Dieser Roman war auch ein Experiment. Ich wollte wissen, wie „Ich als Frau“ handeln würde, deshalb habe ich die Geschichte auch in Ich-Form erzählt. Zusätzlich wollte mir nicht in den Kopf, daß unsere Geschichte erst mit Griechen, Ägyptern oder Sumerern angefangen haben sollte. Was war vorher? Seit der Eiszeit und den Höhlenmalereien von Lascaux in Frankreich. Ich bin damals auf der Suche nach unserer Herkunft durch mindestens zwanzig der Höhlen dort gekrochen und gewandert.

Welches Ihrer Bücher ist Ihr privater „Liebling“? Und warum?

Gilgamesch – König von Uruk, Das Sakriversum - Roman einer Kathedrale, und natürlich den vor Eifersucht rasenden Roland, also Orlando furioso.

Haben Sie in dem, was Sie am liebsten lesen, einen Bezug zu dem, was Sie selbst schreiben?

Natürlich, denn das ist meist identisch. Ich tauche immer ganz in die Welt meiner Romane und Geschichten ein. Schließlich will ich auch etwas davon haben, was ich schreibe.
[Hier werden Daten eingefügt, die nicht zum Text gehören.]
(* ===== verification/Sch.v ===== *)
(** The schedulers, lib/src/mt_sch.c: which scheduler a session gets ([mt_sch_get_by_socket]),
    the data quota and the references it holds there, the life of a scheduler, and the
    tasklets a scheduler runs. Locks make the operations atomic; what the launch of a thread
    and the allocator answer are arguments. The lcore table shared between processes, sleep
    times and statistics are not modelled. *)
From S2P Require Import Prelude.

(** ** State *)

Inductive mt_sch_type := MT_SCH_TYPE_DEFAULT | MT_SCH_TYPE_RX_VIDEO_ONLY | MT_SCH_TYPE_APP | MT_SCH_TYPE_SYSTEM.
#[export] Instance mt_sch_type_eq : EqDecision mt_sch_type.
Proof. solve_decision. Defined.

(** [struct mt_sch_tasklet_impl]; [tk_id] stands for its address and its ops. *)
Record mt_sch_tasklet_impl := mk_tasklet { tk_id : Z; tk_request_exit : bool; tk_ack_exit : bool }.
#[export] Instance eta_tasklet : Settable mt_sch_tasklet_impl := fun t => mk_tasklet (tk_id t) (tk_request_exit t) (tk_ack_exit t).

(** [struct mtl_sch_impl]; [sc_tasklet] has [nb_tasklets] entries. *)
Record mtl_sch_impl := mk_sch {
  sc_tasklet : list (option mt_sch_tasklet_impl);
  sc_max_tasklet_idx : nat;
  sc_socket_id : Z;
  sc_data_quota_mbs_total : Z;
  sc_data_quota_mbs_limit : Z;
  sc_cpu_busy : bool;
  sc_started : bool;
  sc_active : bool;
  sc_ref_cnt : Z;
  sc_type : mt_sch_type;
}.
#[export] Instance eta_sch : Settable mtl_sch_impl := fun s =>
  mk_sch (sc_tasklet s) (sc_max_tasklet_idx s) (sc_socket_id s) (sc_data_quota_mbs_total s) (sc_data_quota_mbs_limit s)
    (sc_cpu_busy s) (sc_started s) (sc_active s) (sc_ref_cnt s) (sc_type s).

(** [struct mt_sch_mgr] with [mt_started] and [tasklets_nb_per_sch] of the instance. *)
Record mt_sch_mgr := mk_sch_mgr { mg_sch : list mtl_sch_impl; mg_sch_cnt : Z; mg_started : bool; mg_tasklets_nb : nat }.
#[export] Instance eta_sch_mgr : Settable mt_sch_mgr := fun m => mk_sch_mgr (mg_sch m) (mg_sch_cnt m) (mg_started m) (mg_tasklets_nb m).

Definition MT_MAX_SCH_NUM : nat := 18.
Definition sch_zero : mtl_sch_impl := mk_sch [] 0 0 0 0 false false false 0 MT_SCH_TYPE_DEFAULT.
Definition sch_at (m : mt_sch_mgr) (i : nat) : mtl_sch_impl := default sch_zero (mg_sch m !! i).
Definition sch_upd (i : nat) (f : mtl_sch_impl -> mtl_sch_impl) (m : mt_sch_mgr) : mt_sch_mgr := m <| mg_sch ::= alter f i |>.

(** The schedulers part of [mt_sch_mrg_init], on a zeroed instance. *)
Definition mt_sch_mrg_init (data_quota_mbs_limit : Z) (tasklets_nb : nat) : mt_sch_mgr :=
  mk_sch_mgr (replicate MT_MAX_SCH_NUM (sch_zero <| sc_data_quota_mbs_limit := data_quota_mbs_limit |>)) 0 false tasklets_nb.

(** ** Starting and stopping *)

(** [launch] is the answer of getting an lcore and launching the thread. *)
Definition sch_start (launch : Z) (s : mtl_sch_impl) : Z * mtl_sch_impl :=
  if sc_started s then (- EIO, s)
  else
    let s := s <| sc_cpu_busy := false |> in
    if launch <? 0 then (launch, s) else (0, s <| sc_started := true |>).

(** The wait for the thread is over when it returns. *)
Definition sch_stop (s : mtl_sch_impl) : mtl_sch_impl :=
  if negb (sc_started s) then s else s <| sc_started := false |> <| sc_cpu_busy := false |>.

(** ** Tasklets *)

Definition sch_max_idx (l : list (option mt_sch_tasklet_impl)) : nat :=
  foldl (fun n i => match l !! i with Some (Some _) => S i | _ => n end) 0%nat (seq 0 (length l)).

(** [mem] is whether the tasklet can be allocated. *)
Definition mtl_sch_register_tasklet (id : Z) (mem : bool) (s : mtl_sch_impl) : option nat * mtl_sch_impl :=
  match list_find (fun t => t = None) (sc_tasklet s) with
  | None => (None, s)
  | Some (i, _) =>
      if negb mem then (None, s)
      else (Some i, s <| sc_tasklet ::= <[i := Some (mk_tasklet id false false)]> |> <| sc_max_tasklet_idx ::= fun n => Nat.max n (S i) |>)
  end.

(** One turn of the loop of [sch_tasklet_func] over the slots: the handlers called. *)
Definition sch_tasklet_slot (i : nat) (st : list Z * mtl_sch_impl) : list Z * mtl_sch_impl :=
  let '(called, s) := st in
  match sc_tasklet s !! i with
  | Some (Some t) => if tk_request_exit t then (called, s <| sc_tasklet ::= <[i := None]> |>) else (called ++ [tk_id t], s)
  | _ => (called, s)
  end.
Definition sch_tasklet_pass (s : mtl_sch_impl) : list Z * mtl_sch_impl :=
  foldl (fun st i => sch_tasklet_slot i st) ([], s) (seq 0 (sc_max_tasklet_idx s)).

(** What [mtl_sch_unregister_tasklet] asks of a running scheduler, and the end of it.
    The thread acknowledges by emptying the slot; [passes] is the number of its turns before
    the caller gives up. *)
Definition sch_request_exit (i : nat) (s : mtl_sch_impl) : mtl_sch_impl :=
  s <| sc_tasklet ::= alter (fmap (fun t => t <| tk_ack_exit := false |> <| tk_request_exit := true |>)) i |>.
Fixpoint sch_passes (n : nat) (s : mtl_sch_impl) : list Z * mtl_sch_impl :=
  match n with
  | O => ([], s)
  | S n => let '(called, s) := sch_tasklet_pass s in let '(more, s) := sch_passes n s in (called ++ more, s)
  end.

Definition sch_slot_empty (i : nat) (s : mtl_sch_impl) : bool := match sc_tasklet s !! i with Some (Some _) => false | _ => true end.

Definition mtl_sch_unregister_tasklet (i : nat) (id : Z) (passes : nat) (s : mtl_sch_impl) : Z * mtl_sch_impl :=
  match sc_tasklet s !! i with
  | Some (Some t) =>
      if negb (tk_id t =? id) then (- EIO, s)
      else
        let '(acked, s) :=
          if sc_started s then
            let s := (sch_passes passes (sch_request_exit i s)).2 in
            (sch_slot_empty i s, s)
          else (true, s <| sc_tasklet ::= <[i := None]> |>) in
        if negb acked then (- EIO, s) else (0, s <| sc_max_tasklet_idx := sch_max_idx (sc_tasklet s) |>)
  | _ => (- EIO, s)
  end.

(** ** Request and free *)

(** [mem] is whether the array of tasklets can be allocated; [nb] is [ops->nb_tasklets], 0
    when there are no ops. *)
Definition sch_request_at (type : mt_sch_type) (nb : nat) (socket : Z) (mem : bool) (i : nat) (m : mt_sch_mgr) : option nat * mt_sch_mgr :=
  let n := if decide (nb = 0)%nat then mg_tasklets_nb m else nb in
  if negb mem then (None, sch_upd i (fun s => s <| sc_type := type |>) m)
  else (Some i, sch_upd i (fun s => s <| sc_type := type |> <| sc_tasklet := replicate n None |> <| sc_active := true |> <| sc_socket_id := socket |>) m
                  <| mg_sch_cnt ::= fun n => i32 (n + 1) |>).
Definition sch_request (type : mt_sch_type) (mask : Z) (nb : nat) (socket : Z) (mem : bool) (m : mt_sch_mgr) : option nat * mt_sch_mgr :=
  match list_find (fun i => Z.testbit mask (Z.of_nat i) = true /\ sc_active (sch_at m i) = false) (seq 0 MT_MAX_SCH_NUM) with
  | None => (None, m)
  | Some (_, i) => sch_request_at type nb socket mem i m
  end.

(** The tasklets left are unregistered; the scheduler does not run. *)
Definition sch_free (i : nat) (m : mt_sch_mgr) : Z * mt_sch_mgr :=
  if negb (sc_active (sch_at m i)) then (- EIO, m)
  else
    let left_over := existsb (fun t => bool_decide (is_Some t)) (sc_tasklet (sch_at m i)) in
    (0, sch_upd i (fun s => s <| sc_tasklet := [] |> <| sc_max_tasklet_idx ::= fun n => if left_over then 0%nat else n |>
                              <| sc_active := false |>) m <| mg_sch_cnt ::= fun n => i32 (n - 1) |>).

(** ** Quota *)

Definition sch_free_quota (quota_mbs : Z) (s : mtl_sch_impl) : mtl_sch_impl :=
  if negb (sc_active s) then s
  else
    let s := s <| sc_data_quota_mbs_total ::= fun n => i32 (n - quota_mbs) |> in
    if negb (c_true (sc_data_quota_mbs_total s)) then s <| sc_type := MT_SCH_TYPE_DEFAULT |> else s.

Definition sch_is_capable (quota_mbs : Z) (type : mt_sch_type) (s : mtl_sch_impl) : bool * mtl_sch_impl :=
  if negb (c_true quota_mbs) then (true, s)
  else if bool_decide (type = MT_SCH_TYPE_RX_VIDEO_ONLY) && bool_decide (sc_type s = MT_SCH_TYPE_DEFAULT)
          && negb (c_true (sc_data_quota_mbs_total s)) then (true, s <| sc_type := MT_SCH_TYPE_RX_VIDEO_ONLY |>)
  else (bool_decide (sc_type s = type), s).

Definition mt_sch_add_quota (quota_mbs : Z) (s : mtl_sch_impl) : Z * mtl_sch_impl :=
  if negb (sc_active s) then (- ENOMEM, s)
  else if negb (c_true (sc_data_quota_mbs_total s))
          || (i32 (sc_data_quota_mbs_total s + quota_mbs) <=? sc_data_quota_mbs_limit s) then
    (0, s <| sc_data_quota_mbs_total ::= fun n => i32 (n + quota_mbs) |>)
  else (- ENOMEM, s).
(* ===== verification/RxVideo.v ===== *)
(** Frame assembly of the ST 2110-20 receiver,
    lib/src/st2110/st_rx_video_session.c: the frame pool ([rv_get_frame],
    [rv_put_frame]), the slots that collect the packets of one RTP timestamp
    ([rv_slot_by_tmstamp]), the packet handler [rv_handle_frame_pkt], slice
    notification ([rv_slice_add]), frame delivery ([rv_frame_notify]) and the
    per-port loss accounting.

    The sessions modelled are those of type FRAME and SLICE that assemble by CPU
    copy: without DMA device, header split, timing parser, user-frame mode and
    dynamic external frames. Timing fields of the frame meta (floating point) are
    left out; the byte contents of the frame buffers are modelled. *)
From S2P Require Import Prelude SeqNum Bitmap Fmt.

(** ** Constants *)

Definition ST20_SECOND_FIELD : Z := Z.shiftl 1 15.
Definition ST20_SRD_OFFSET_CONTINUATION : Z := Z.shiftl 1 15.
Definition ST20_RETRANSMIT : Z := Z.shiftl 1 14.
Definition ST20_LEN_USER_META : Z := Z.shiftl 1 15.
Definition ST_VIDEO_RX_REC_NUM_OFO : Z := 2.
Definition ST_RX_VIDEO_RTCP_SLOT_NUM : Z := 2.
Definition ST_RX_VIDEO_REDUNDANT_SLOT_NUM : Z := 2.
Definition ST_VIDEO_RX_SLICE_NUM : Z := 32.
Definition SIZEOF_RFC4175_VIDEO_HDR : Z := 62.
Definition SIZEOF_RFC4175_EXTRA_HDR : Z := 6.

(** ** State *)

(** The counters of [port_user_stats] and of the session that the code below
    moves; [PORT_*] take the session port. *)
Inductive rv_counter :=
| STAT_PKTS_RETRANSMIT | STAT_PKTS_WRONG_PT | STAT_PKTS_WRONG_SSRC | STAT_PKTS_WRONG_INTERLACE
| STAT_PKTS_MULTI_SEGMENTS | STAT_PKTS_REDUNDANT | STAT_PKTS_NO_SLOT | STAT_PKTS_USER_META_ERR
| STAT_PKTS_USER_META | STAT_PKTS_OFFSET_DROPPED | STAT_PKTS_WRONG_LEN | STAT_PKTS_IDX_OO_BITMAP
| STAT_PKTS_IDX_DROPPED | STAT_PKTS_RECEIVED | STAT_SLOT_GET_FRAME_FAIL | STAT_PKTS_POOL_EMPTY
| STAT_FRAMES_RECEIVED | STAT_FRAMES_INCOMPLETE | CBS_INCOMPLETE_FRAME_CNT
| STAT_PKTS_UNRECOVERED | STAT_LOST_PACKETS | STAT_INTERLACE_FIRST | STAT_INTERLACE_SECOND
| STAT_PKTS_SLICE_FAIL | STAT_PKTS_SLICE_MERGED | STAT_SLICES_RECEIVED
| PORT_LOST_PACKETS (s_port : Z) | PORT_FRAMES (s_port : Z) | PORT_FRAMES_PARTIAL (s_port : Z)
| PORT_REORDERED (s_port : Z).
#[export] Instance rv_counter_eq : EqDecision rv_counter.
Proof. solve_decision. Defined.

Inductive rv_frame_status :=
| ST_FRAME_STATUS_COMPLETE | ST_FRAME_STATUS_RECONSTRUCTED | ST_FRAME_STATUS_CORRUPTED.

(** [struct st_frame_trans]: [ft_data] is the buffer at [addr]. *)
Record st_frame_trans := mk_frame_trans {
  ft_refcnt : Z;
  ft_data : list Z;
  ft_user_meta : list Z;
  ft_user_meta_buffer_size : Z;
  ft_user_meta_data_size : Z;
}.
#[export] Instance eta_frame_trans : Settable st_frame_trans := fun f =>
  mk_frame_trans (ft_refcnt f) (ft_data f) (ft_user_meta f) (ft_user_meta_buffer_size f)
    (ft_user_meta_data_size f).

(** [slices] are (offset, size) pairs; the first one is the main slice. *)
Record slice_info := mk_slice_info {
  slices : list (Z * Z);
  ready_slices : Z;
  extra_slices : Z;
}.
#[export] Instance eta_slice_info : Settable slice_info := fun i =>
  mk_slice_info (slices i) (ready_slices i) (extra_slices i).

(** [struct st_rx_video_slot_impl]; [sl_frame] is the index of the frame. *)
Record rv_slot := mk_rv_slot {
  sl_tmstamp : Z;
  sl_seq_id_base : Z;
  sl_seq_id_got : bool;
  sl_frame : option nat;
  sl_bitmap : bitmap_ptr;
  sl_frame_recv_size : Z;
  sl_lcore_recv_size : Z;
  sl_pkts_received : Z;
  sl_pkts_recv_per_port : list Z;
  sl_second_field : bool;
  sl_last_pkt_idx : list Z;
  sl_loss_pending : bool;
  sl_slices : option slice_info;
}.
#[export] Instance eta_rv_slot : Settable rv_slot := fun s =>
  mk_rv_slot (sl_tmstamp s) (sl_seq_id_base s) (sl_seq_id_got s) (sl_frame s) (sl_bitmap s)
    (sl_frame_recv_size s) (sl_lcore_recv_size s) (sl_pkts_received s) (sl_pkts_recv_per_port s)
    (sl_second_field s) (sl_last_pkt_idx s) (sl_loss_pending s) (sl_slices s).

(** What the application is told: a frame with its meta and its contents at that
    moment, or a slice. *)
Record rv_meta := mk_rv_meta {
  me_status : rv_frame_status;
  me_timestamp : Z;
  me_second_field : bool;
  me_recv_size : Z;
  me_pkts_total : Z;
  me_pkts_recv : list Z;
  me_user_meta : list Z;
}.
Inductive rv_event :=
| FrameReady (frame : nat) (meta : rv_meta) (data : list Z)
| SliceReady (frame : nat) (timestamp recv_size recv_lines : Z).

(** The configuration: what [rv_attach] computed from the ops. *)
Record rv_config := mk_rv_config {
  num_port : Z;
  ops_payload_type : Z;
  ops_ssrc : Z;
  ops_interlaced : bool;
  ops_width : Z;
  ops_height : Z;
  receive_incomplete : bool;
  st20_linesize : Z;
  st20_bytes_in_line : Z;
  st20_fb_size : Z;
  st20_frame_size : Z;
  st20_frame_bitmap_size : Z;
  st20_pg_size : Z;
  st20_pg_coverage : Z;
  slice_size : Z;
  slice_lines : Z;
  slot_max : Z;
}.

Record rv_session := mk_rv_session {
  st20_frames : list st_frame_trans;
  rv_slots : list rv_slot;
  slot_idx : Z;
  redundant_error_cnt : list Z;
  st20_frame_pkts : Z;
  counters : rv_counter -> Z;
  notified : list rv_event;
}.
#[export] Instance eta_rv_session : Settable rv_session := fun s =>
  mk_rv_session (st20_frames s) (rv_slots s) (slot_idx s) (redundant_error_cnt s)
    (st20_frame_pkts s) (counters s) (notified s).

(** The fields of a received packet the handler reads, in host order; the row
    fields are 16-bit wire values with their flag bits, [pk_payload] the bytes
    behind the header (and behind the extra row header, when there is one). *)
Record rv_pkt := mk_rv_pkt {
  pk_row_number : Z;
  pk_row_offset : Z;
  pk_row_length : Z;
  pk_extra_row_length : Z;
  pk_tmstamp : Z;
  pk_seq_number : Z;
  pk_seq_number_ext : Z;
  pk_payload_type : Z;
  pk_ssrc : Z;
  pk_pkt_len : Z;
  pk_data_len : Z;
  pk_next_data_len : Z;
  pk_payload : list Z;
}.

Definition frame_zero : st_frame_trans := mk_frame_trans 0 [] [] 0 0.
(** A slot as [rv_session_reset] leaves it, before its bitmap is allocated. *)
Definition slot_zero : rv_slot :=
  mk_rv_slot (-1) 0 false None None 0 0 0 [0; 0] false [-1; -1] false None.

Definition fr_at (s : rv_session) (i : nat) : st_frame_trans :=
  default frame_zero (st20_frames s !! i).
Definition fr_upd (i : nat) (g : st_frame_trans -> st_frame_trans) (s : rv_session) : rv_session :=
  s <| st20_frames ::= alter g i |>.
Definition slot_at (s : rv_session) (i : nat) : rv_slot := default slot_zero (rv_slots s !! i).
Definition slot_upd (i : nat) (g : rv_slot -> rv_slot) (s : rv_session) : rv_session :=
  s <| rv_slots ::= alter g i |>.
Definition count (k : rv_counter) (n : Z) (s : rv_session) : rv_session :=
  s <| counters ::= fun f j => if decide (j = k) then u64 (f j + n) else f j |>.
Definition notify (e : rv_event) (s : rv_session) : rv_session :=
  s <| notified ::= fun l => l ++ [e] |>.

(** ** The frame pool *)

Definition rv_get_frame (s : rv_session) : option nat * rv_session :=
  match list_find (fun f => ft_refcnt f = 0) (st20_frames s) with
  | Some (i, _) => (Some i, fr_upd i (fun f => f <| ft_refcnt ::= fun n => i32 (n + 1) |>) s)
  | None => (None, s)
  end.

Definition rv_put_frame (i : nat) (s : rv_session) : rv_session :=
  fr_upd i (fun f => f <| ft_refcnt ::= fun n => i32 (n - 1) |>) s.

(** The frame is found by its address: [Some i] when [framebuff] is one of them. *)
Definition st20_rx_put_framebuff (framebuff : option nat) (s : rv_session) : Z * rv_session :=
  match framebuff with
  | Some i =>
      if bool_decide (i < length (st20_frames s))%nat then (0, rv_put_frame i s) else (- EIO, s)
  | None => (- EIO, s)
  end.

Definition rv_slot_init_frame_size (sl : rv_slot) : rv_slot :=
  sl <| sl_frame_recv_size := 0 |> <| sl_lcore_recv_size := 0 |>.
Definition rv_slot_get_frame_size (sl : rv_slot) : Z :=
  u64 (sl_frame_recv_size sl + sl_lcore_recv_size sl).
Definition rv_slot_add_frame_size (size : Z) (sl : rv_slot) : rv_slot :=
  sl <| sl_frame_recv_size ::= fun n => u64 (n + size) |>.
Definition rv_slot_pkt_lcore_add_frame_size (size : Z) (sl : rv_slot) : rv_slot :=
  sl <| sl_lcore_recv_size ::= fun n => u64 (n + size) |>.

(** [rv_init_slot] on zeroed slots; [slices] for ST20_TYPE_SLICE_LEVEL. The
    allocations succeed; [None] is the failure of the slot-count check. *)
Definition slice_info_zero : slice_info :=
  mk_slice_info (replicate (Z.to_nat ST_VIDEO_RX_SLICE_NUM) (0, 0)) 0 0.
Definition rv_slot_max (rtcp : bool) (nport : Z) : Z :=
  if rtcp then ST_RX_VIDEO_RTCP_SLOT_NUM
  else if nport >? 1 then ST_RX_VIDEO_REDUNDANT_SLOT_NUM else 1.
Definition rv_init_slot (bitmap_size : Z) (slice_level rtcp : bool) (nport : Z)
    : option (list rv_slot * Z) :=
  let sl := slot_zero
    <| sl_bitmap := Some (bm_zero bitmap_size) |>
    <| sl_slices := if slice_level then Some slice_info_zero else None |> in
  if rv_slot_max rtcp nport >? ST_VIDEO_RX_REC_NUM_OFO then None
  else Some (replicate (Z.to_nat ST_VIDEO_RX_REC_NUM_OFO) sl, rv_slot_max rtcp nport).

(** [rv_reset_slot]: the frame of the slot goes back to the pool. *)
Definition rv_reset_slot (bitmap_size : Z) (slot : nat) (s : rv_session) : rv_session :=
  let s :=
    match sl_frame (slot_at s slot) with
    | Some f => fr_upd f (fun fr => fr <| ft_refcnt := 0 |>) s
    | None => s
    end in
  slot_upd slot (fun sl =>
    slot_zero
      <| sl_bitmap := (fun l => if c_true bitmap_size then bm_zero bitmap_size else l) <$> sl_bitmap sl |>
      <| sl_slices := (fun _ => slice_info_zero) <$> sl_slices sl |>) s.

Section Receiver.
Context (cfg : rv_config).
(** [mt_if_port_is_down] of a session port. *)
Context (port_is_down : Z -> bool).
(** What [notify_frame_ready] of the application returns. *)
Context (notify_ret : rv_event -> Z).
(** The [float] estimate of the packets missing from a frame, from the bytes and
    packets received. *)
Context (miss_estimate : Z -> Z -> Z).

(** ** Loss accounting *)

Definition rv_port_loss (slot : nat) (expected s_port : Z) (s : rv_session) : rv_session :=
  let recv := arr_get 0 (sl_pkts_recv_per_port (slot_at s slot)) s_port in
  if port_is_down s_port then s
  else if expected <=? recv then s
  else
    let deficit := expected - recv in
    count STAT_LOST_PACKETS deficit (count (PORT_LOST_PACKETS s_port) deficit s).
Definition rv_slot_account_per_port_loss (slot : nat) (expected : Z) (s : rv_session) : rv_session :=
  for_from 0 (Z.to_nat (num_port cfg)) (rv_port_loss slot expected) s.

Definition rv_flush_pending_slot (i : Z) (s : rv_session) : rv_session :=
  let slot := Z.to_nat i in
  if negb (sl_loss_pending (slot_at s slot)) then s
  else
    slot_upd slot (fun sl => sl <| sl_loss_pending := false |>)
      (rv_slot_account_per_port_loss slot (sl_pkts_received (slot_at s slot)) s).
Definition rv_flush_pending_loss (s : rv_session) : rv_session :=
  for_from 0 (Z.to_nat (slot_max cfg)) rv_flush_pending_slot s.

(** ** Delivery *)

Definition rv_port_frames (sl : rv_slot) (s_port : Z) (s : rv_session) : rv_session :=
  if arr_get 0 (sl_pkts_recv_per_port sl) s_port >=? sl_pkts_received sl
  then count (PORT_FRAMES s_port) 1 s
  else count (PORT_FRAMES_PARTIAL s_port) 1 s.

Definition rv_frame_meta (sl : rv_slot) (fr : st_frame_trans) : rv_meta :=
  let recv_size := rv_slot_get_frame_size sl in
  let status :=
    if recv_size >=? st20_frame_size cfg then
      if (num_port cfg >? 1)
         && (arr_get 0 (sl_pkts_recv_per_port sl) 0 <? sl_pkts_received sl)
         && (arr_get 0 (sl_pkts_recv_per_port sl) 1 <? sl_pkts_received sl)
      then ST_FRAME_STATUS_RECONSTRUCTED else ST_FRAME_STATUS_COMPLETE
    else ST_FRAME_STATUS_CORRUPTED in
  mk_rv_meta status (sl_tmstamp sl) (sl_second_field sl) recv_size (sl_pkts_received sl)
    (sl_pkts_recv_per_port sl) (take (Z.to_nat (ft_user_meta_data_size fr)) (ft_user_meta fr)).

Definition rv_miss_pkts (sl : rv_slot) (frame_pkts recv_size : Z) : Z :=
  if frame_pkts >? sl_pkts_received sl then i32 (frame_pkts - sl_pkts_received sl)
  else if c_true recv_size then miss_estimate recv_size (sl_pkts_received sl)
  else 0.

(** The slot has a frame, number [f]. *)
Definition rv_frame_notify (slot f : nat) (s : rv_session) : rv_session :=
  let sl := slot_at s slot in
  let s :=
    if ops_interlaced cfg then
      count (if sl_second_field sl then STAT_INTERLACE_SECOND else STAT_INTERLACE_FIRST) 1 s
    else s in
  let meta := rv_frame_meta sl (fr_at s f) in
  let ev := FrameReady f meta (ft_data (fr_at s f)) in
  if me_recv_size meta >=? st20_frame_size cfg then
    let s := slot_upd slot (fun sl => sl <| sl_loss_pending := true |>) s in
    let s := count STAT_FRAMES_RECEIVED 1 s in
    let s := rv_port_frames sl 0 s in
    let s := rv_port_frames sl 1 s in
    let s := notify ev s in
    let s :=
      if notify_ret ev <? 0 then
        slot_upd slot (fun sl => sl <| sl_frame := None |>) (rv_put_frame f s)
      else s in
    s <| st20_frame_pkts := me_pkts_total meta |>
  else
    let s := count STAT_FRAMES_INCOMPLETE 1 s in
    let miss_pkts := rv_miss_pkts sl (st20_frame_pkts s) (me_recv_size meta) in
    let s := if miss_pkts >? 0 then count STAT_PKTS_UNRECOVERED miss_pkts s else s in
    let s := rv_slot_account_per_port_loss slot
               (u32 (sl_pkts_received sl + if miss_pkts >? 0 then miss_pkts else 0)) s in
    let s := count CBS_INCOMPLETE_FRAME_CNT 1 s in
    if receive_incomplete cfg then notify ev s
    else slot_upd slot (fun sl => sl <| sl_frame := None |>) (rv_put_frame f s).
Ich bin ja der erste, den das interessieren muß.

Was konkret lesen Sie privat?

Alles, was zu meinen aktuellen Romanprojekten passen könnte.

Welches Buch könnten Sie den Lesern dieser Zeitschrift ans Herz legen?

Meine Lieblingsbücher aus Antwort 17.

Ein kleiner Ausblick: Welche Pläne haben Sie für die Zukunft?

Schreiben, reisen, schreiben.

Herr Mielke, besten Dank für dieses Gespräch!